List every line below containing "byteorder".

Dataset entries
BEGIN

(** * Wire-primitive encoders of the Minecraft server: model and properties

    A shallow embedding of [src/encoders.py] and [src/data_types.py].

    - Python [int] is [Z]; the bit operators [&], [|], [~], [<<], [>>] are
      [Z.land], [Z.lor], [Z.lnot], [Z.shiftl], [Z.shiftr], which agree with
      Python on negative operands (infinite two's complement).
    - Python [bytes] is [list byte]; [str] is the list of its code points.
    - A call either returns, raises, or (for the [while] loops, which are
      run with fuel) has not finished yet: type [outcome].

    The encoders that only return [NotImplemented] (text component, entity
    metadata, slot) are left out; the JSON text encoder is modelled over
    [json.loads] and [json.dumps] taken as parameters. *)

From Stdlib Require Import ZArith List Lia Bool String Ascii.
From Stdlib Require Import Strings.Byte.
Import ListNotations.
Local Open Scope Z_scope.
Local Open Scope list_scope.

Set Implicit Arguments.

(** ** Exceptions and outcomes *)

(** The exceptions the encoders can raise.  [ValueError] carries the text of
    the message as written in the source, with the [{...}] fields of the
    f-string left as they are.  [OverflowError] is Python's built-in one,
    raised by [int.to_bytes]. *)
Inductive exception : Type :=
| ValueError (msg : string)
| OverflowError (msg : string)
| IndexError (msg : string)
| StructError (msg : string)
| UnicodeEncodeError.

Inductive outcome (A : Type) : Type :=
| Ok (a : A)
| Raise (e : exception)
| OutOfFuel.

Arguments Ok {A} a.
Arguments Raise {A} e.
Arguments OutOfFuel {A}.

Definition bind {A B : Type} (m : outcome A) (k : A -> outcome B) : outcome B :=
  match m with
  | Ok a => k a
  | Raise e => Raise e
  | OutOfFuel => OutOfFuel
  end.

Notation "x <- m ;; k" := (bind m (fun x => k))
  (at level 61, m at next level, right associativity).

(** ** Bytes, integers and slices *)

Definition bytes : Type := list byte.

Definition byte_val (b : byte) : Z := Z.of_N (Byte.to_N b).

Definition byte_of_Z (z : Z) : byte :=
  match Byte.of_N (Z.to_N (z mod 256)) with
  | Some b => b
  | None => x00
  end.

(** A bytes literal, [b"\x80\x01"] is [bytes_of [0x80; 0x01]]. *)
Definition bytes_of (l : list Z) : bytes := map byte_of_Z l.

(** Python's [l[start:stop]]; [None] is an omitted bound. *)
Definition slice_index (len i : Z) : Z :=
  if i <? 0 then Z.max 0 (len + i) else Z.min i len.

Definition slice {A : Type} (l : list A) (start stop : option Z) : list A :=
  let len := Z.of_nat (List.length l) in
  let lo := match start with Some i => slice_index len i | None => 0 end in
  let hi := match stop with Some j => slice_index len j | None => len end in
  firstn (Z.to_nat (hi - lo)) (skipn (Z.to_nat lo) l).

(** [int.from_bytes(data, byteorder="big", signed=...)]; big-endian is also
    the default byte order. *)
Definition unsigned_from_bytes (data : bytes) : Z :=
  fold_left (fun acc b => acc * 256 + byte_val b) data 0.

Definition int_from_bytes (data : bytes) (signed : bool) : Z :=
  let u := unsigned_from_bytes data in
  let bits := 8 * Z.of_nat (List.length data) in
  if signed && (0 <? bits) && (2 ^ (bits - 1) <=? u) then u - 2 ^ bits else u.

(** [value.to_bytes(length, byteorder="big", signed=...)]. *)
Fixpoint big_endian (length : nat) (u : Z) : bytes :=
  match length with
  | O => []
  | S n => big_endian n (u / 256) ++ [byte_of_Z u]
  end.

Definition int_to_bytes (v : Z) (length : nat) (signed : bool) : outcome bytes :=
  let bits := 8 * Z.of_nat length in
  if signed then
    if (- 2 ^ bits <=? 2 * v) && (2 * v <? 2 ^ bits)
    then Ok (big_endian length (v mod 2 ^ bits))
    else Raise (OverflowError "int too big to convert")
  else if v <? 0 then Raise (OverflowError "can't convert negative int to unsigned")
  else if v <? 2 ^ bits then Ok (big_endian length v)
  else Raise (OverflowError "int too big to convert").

END

▶ **RESULT**
(** [int.from_bytes(data, byteorder="big", signed=...)]; big-endian is also
(** [value.to_bytes(length, byteorder="big", signed=...)]. *)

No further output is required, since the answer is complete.